◆ **WORK INSTRUCTIONS**:
Starting with the line that contains "destruct (admission auth" and stopping after the line that contains "destruct (admitted_checked _", return each line below exactly as written, with no others.

==============================

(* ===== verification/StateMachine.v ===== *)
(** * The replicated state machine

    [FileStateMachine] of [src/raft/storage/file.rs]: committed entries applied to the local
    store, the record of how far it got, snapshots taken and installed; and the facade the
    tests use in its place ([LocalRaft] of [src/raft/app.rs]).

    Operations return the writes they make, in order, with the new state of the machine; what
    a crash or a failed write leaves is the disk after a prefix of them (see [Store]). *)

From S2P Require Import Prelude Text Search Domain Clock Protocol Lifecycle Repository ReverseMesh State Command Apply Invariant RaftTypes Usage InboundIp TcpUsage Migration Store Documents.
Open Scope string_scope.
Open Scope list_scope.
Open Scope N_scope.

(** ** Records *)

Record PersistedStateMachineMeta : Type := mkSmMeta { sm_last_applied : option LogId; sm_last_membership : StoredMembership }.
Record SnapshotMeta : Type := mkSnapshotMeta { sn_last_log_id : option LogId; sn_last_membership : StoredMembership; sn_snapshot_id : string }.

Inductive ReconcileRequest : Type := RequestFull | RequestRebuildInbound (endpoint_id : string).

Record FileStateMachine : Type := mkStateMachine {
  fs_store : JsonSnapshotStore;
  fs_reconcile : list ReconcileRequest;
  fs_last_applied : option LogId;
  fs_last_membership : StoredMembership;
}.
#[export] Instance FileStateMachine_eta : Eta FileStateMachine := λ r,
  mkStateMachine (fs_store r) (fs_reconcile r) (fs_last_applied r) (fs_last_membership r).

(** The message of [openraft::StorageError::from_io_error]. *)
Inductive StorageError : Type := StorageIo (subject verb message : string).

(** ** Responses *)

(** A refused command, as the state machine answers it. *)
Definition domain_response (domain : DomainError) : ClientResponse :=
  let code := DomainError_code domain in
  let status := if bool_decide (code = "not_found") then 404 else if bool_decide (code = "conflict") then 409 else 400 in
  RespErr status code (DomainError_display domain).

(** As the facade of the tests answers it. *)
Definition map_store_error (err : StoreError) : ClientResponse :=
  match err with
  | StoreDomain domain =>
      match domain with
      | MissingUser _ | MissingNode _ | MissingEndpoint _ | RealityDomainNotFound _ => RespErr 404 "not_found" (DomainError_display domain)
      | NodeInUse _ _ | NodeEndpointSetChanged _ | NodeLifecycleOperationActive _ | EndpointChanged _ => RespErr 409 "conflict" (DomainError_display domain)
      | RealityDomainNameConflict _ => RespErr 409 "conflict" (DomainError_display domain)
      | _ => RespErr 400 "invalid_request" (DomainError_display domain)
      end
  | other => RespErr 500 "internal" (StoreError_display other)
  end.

==============================

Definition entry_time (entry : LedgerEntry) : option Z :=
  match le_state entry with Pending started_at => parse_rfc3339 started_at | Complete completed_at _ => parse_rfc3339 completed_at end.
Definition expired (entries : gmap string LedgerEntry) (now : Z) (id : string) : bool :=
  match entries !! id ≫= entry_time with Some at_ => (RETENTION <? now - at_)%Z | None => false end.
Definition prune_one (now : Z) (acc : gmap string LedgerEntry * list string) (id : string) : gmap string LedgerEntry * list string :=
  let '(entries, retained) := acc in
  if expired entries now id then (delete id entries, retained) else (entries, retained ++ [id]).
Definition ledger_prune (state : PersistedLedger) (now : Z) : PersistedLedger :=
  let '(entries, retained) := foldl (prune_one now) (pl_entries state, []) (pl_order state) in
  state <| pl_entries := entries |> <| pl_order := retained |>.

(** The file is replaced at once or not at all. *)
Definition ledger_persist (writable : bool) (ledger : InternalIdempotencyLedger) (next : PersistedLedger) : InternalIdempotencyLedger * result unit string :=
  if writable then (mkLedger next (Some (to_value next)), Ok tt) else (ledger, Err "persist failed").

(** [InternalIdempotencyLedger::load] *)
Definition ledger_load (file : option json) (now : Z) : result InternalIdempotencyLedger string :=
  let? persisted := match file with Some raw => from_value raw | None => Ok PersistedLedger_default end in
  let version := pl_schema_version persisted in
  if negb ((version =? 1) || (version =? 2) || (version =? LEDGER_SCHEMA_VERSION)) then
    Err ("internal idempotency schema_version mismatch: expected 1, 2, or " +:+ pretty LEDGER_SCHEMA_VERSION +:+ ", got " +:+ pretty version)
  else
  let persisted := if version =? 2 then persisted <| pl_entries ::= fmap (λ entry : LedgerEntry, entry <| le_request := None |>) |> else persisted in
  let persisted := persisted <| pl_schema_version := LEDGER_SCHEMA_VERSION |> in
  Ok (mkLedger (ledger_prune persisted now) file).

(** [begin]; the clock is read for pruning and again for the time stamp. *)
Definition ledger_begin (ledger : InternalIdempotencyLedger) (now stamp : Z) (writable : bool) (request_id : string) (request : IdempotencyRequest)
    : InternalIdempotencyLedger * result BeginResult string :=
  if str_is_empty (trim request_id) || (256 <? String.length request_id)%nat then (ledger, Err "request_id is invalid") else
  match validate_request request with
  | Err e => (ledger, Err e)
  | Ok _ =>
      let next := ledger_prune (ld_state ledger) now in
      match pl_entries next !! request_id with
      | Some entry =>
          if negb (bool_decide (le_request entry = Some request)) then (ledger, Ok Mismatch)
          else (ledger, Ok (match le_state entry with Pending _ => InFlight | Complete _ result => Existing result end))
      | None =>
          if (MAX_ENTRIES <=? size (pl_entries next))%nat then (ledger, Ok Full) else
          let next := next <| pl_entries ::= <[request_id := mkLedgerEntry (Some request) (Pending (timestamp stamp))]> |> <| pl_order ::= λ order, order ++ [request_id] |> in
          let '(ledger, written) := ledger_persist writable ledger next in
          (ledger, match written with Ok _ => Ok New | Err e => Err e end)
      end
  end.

==============================

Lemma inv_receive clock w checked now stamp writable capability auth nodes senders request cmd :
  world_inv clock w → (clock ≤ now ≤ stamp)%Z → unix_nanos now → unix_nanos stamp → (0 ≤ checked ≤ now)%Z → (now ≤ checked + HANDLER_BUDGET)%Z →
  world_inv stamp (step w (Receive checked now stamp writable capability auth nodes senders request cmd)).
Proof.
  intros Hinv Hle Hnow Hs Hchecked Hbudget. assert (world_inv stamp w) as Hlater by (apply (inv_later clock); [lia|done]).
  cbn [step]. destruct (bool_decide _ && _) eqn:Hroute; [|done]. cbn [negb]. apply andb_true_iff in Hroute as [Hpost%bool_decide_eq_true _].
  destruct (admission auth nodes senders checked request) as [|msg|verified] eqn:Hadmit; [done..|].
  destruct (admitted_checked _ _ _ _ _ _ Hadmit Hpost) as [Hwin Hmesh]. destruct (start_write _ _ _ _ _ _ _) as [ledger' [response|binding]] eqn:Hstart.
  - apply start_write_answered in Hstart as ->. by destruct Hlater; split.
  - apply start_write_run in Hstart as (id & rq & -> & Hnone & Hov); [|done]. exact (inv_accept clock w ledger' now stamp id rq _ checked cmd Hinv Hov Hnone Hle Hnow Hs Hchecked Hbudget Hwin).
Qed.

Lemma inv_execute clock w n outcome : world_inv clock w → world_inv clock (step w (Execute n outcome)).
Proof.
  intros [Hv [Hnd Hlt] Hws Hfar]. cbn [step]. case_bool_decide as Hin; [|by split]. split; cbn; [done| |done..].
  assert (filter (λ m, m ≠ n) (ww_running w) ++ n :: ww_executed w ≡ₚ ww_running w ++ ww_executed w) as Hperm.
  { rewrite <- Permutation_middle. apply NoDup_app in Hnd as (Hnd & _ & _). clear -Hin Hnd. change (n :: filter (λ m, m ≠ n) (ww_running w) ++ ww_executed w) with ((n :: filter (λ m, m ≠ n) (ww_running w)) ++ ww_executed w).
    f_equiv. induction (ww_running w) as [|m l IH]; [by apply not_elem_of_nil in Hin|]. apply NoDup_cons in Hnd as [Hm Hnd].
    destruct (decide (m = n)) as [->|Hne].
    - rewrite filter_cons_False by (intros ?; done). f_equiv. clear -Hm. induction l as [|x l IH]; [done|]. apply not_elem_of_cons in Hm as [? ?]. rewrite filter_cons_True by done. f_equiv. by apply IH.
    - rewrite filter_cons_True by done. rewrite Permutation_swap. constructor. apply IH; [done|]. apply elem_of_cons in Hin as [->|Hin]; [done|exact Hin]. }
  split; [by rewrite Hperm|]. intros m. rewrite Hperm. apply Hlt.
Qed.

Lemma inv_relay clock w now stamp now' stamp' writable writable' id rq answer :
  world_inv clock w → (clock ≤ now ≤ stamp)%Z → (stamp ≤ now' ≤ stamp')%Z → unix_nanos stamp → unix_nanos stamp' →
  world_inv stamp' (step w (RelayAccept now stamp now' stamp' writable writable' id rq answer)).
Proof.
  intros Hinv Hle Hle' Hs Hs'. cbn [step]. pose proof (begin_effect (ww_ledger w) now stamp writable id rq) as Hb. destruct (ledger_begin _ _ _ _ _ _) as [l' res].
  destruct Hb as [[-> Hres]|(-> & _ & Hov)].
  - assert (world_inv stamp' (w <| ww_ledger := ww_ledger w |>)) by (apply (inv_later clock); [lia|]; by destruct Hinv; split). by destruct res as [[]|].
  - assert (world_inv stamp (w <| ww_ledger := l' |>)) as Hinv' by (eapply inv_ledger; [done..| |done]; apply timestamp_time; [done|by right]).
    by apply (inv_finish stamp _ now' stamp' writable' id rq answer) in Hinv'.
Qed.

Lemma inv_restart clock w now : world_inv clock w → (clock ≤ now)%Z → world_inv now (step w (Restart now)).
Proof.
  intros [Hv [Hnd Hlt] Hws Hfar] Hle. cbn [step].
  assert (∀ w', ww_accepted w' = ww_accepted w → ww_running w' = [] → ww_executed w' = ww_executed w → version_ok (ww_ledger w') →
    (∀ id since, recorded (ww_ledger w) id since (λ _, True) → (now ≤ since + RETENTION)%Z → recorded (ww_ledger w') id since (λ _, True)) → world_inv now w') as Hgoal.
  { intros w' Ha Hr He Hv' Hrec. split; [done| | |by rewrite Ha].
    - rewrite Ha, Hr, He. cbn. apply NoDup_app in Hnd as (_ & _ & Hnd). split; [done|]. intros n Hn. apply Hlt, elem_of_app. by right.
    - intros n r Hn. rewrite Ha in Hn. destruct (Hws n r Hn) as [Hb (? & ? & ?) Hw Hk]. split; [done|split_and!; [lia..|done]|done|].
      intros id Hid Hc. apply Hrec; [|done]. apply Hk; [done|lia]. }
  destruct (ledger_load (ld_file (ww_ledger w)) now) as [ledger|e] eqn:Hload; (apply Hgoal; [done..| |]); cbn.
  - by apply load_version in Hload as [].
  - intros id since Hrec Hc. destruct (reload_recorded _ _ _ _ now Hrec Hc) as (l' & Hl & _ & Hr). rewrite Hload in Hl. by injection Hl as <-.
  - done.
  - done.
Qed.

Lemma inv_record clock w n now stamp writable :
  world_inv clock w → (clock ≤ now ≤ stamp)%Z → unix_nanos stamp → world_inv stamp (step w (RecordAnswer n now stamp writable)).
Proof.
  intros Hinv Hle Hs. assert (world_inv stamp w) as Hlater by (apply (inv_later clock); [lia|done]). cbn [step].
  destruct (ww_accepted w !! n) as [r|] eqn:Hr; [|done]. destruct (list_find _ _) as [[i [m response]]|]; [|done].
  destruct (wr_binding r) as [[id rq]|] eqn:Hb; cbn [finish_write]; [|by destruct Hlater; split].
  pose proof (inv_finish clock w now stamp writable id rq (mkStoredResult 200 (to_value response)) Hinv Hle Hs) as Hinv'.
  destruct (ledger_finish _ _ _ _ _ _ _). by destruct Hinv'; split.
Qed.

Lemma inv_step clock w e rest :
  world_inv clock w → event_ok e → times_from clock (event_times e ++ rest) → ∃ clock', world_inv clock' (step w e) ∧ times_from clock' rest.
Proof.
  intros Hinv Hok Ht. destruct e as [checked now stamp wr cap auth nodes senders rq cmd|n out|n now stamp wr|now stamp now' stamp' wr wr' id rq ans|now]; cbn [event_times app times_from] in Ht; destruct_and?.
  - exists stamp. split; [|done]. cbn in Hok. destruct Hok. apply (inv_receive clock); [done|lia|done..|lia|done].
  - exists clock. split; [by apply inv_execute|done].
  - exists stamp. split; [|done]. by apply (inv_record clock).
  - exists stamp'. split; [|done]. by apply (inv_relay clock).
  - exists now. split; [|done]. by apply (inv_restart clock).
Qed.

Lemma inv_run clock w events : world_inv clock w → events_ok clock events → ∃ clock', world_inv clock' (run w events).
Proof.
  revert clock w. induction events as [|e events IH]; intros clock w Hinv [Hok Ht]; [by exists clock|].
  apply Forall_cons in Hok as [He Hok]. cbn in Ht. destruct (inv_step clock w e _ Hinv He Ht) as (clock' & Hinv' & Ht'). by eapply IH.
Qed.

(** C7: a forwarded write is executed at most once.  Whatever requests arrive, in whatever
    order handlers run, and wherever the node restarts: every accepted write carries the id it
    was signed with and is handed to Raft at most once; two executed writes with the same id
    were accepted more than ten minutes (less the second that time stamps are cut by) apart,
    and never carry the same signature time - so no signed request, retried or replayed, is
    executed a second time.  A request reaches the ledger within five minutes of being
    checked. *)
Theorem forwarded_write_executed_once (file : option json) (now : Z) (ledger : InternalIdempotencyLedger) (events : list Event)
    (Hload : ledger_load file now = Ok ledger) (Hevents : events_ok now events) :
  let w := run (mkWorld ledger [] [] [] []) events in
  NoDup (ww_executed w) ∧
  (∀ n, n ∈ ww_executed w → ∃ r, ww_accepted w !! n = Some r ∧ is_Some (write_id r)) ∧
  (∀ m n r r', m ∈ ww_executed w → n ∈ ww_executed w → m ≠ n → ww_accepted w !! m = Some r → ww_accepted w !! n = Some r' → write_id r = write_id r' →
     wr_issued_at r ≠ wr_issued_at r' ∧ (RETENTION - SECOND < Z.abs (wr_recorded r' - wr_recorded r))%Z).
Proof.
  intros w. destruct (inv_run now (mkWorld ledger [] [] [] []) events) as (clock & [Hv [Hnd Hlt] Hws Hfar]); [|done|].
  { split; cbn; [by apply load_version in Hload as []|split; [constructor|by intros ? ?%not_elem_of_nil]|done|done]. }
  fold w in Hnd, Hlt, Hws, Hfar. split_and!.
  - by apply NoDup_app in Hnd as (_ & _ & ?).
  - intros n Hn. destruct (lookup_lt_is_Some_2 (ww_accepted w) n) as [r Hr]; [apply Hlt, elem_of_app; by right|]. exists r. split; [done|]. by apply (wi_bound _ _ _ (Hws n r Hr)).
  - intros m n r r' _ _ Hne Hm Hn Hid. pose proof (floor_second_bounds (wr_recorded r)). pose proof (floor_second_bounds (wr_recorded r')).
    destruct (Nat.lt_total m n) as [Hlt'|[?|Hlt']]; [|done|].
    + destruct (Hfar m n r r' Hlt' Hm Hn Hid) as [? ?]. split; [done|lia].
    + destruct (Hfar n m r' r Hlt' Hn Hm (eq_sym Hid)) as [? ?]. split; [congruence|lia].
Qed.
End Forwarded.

==============================

◆ **EXERCISE OUTPUT**:
  destruct (admission auth nodes senders checked request) as [|msg|verified] eqn:Hadmit; [done..|].
  destruct (admitted_checked _ _ _ _ _ _ Hadmit Hpost) as [Hwin Hmesh]. destruct (start_write _ _ _ _ _ _ _) as [ledger' [response|binding]] eqn:Hstart.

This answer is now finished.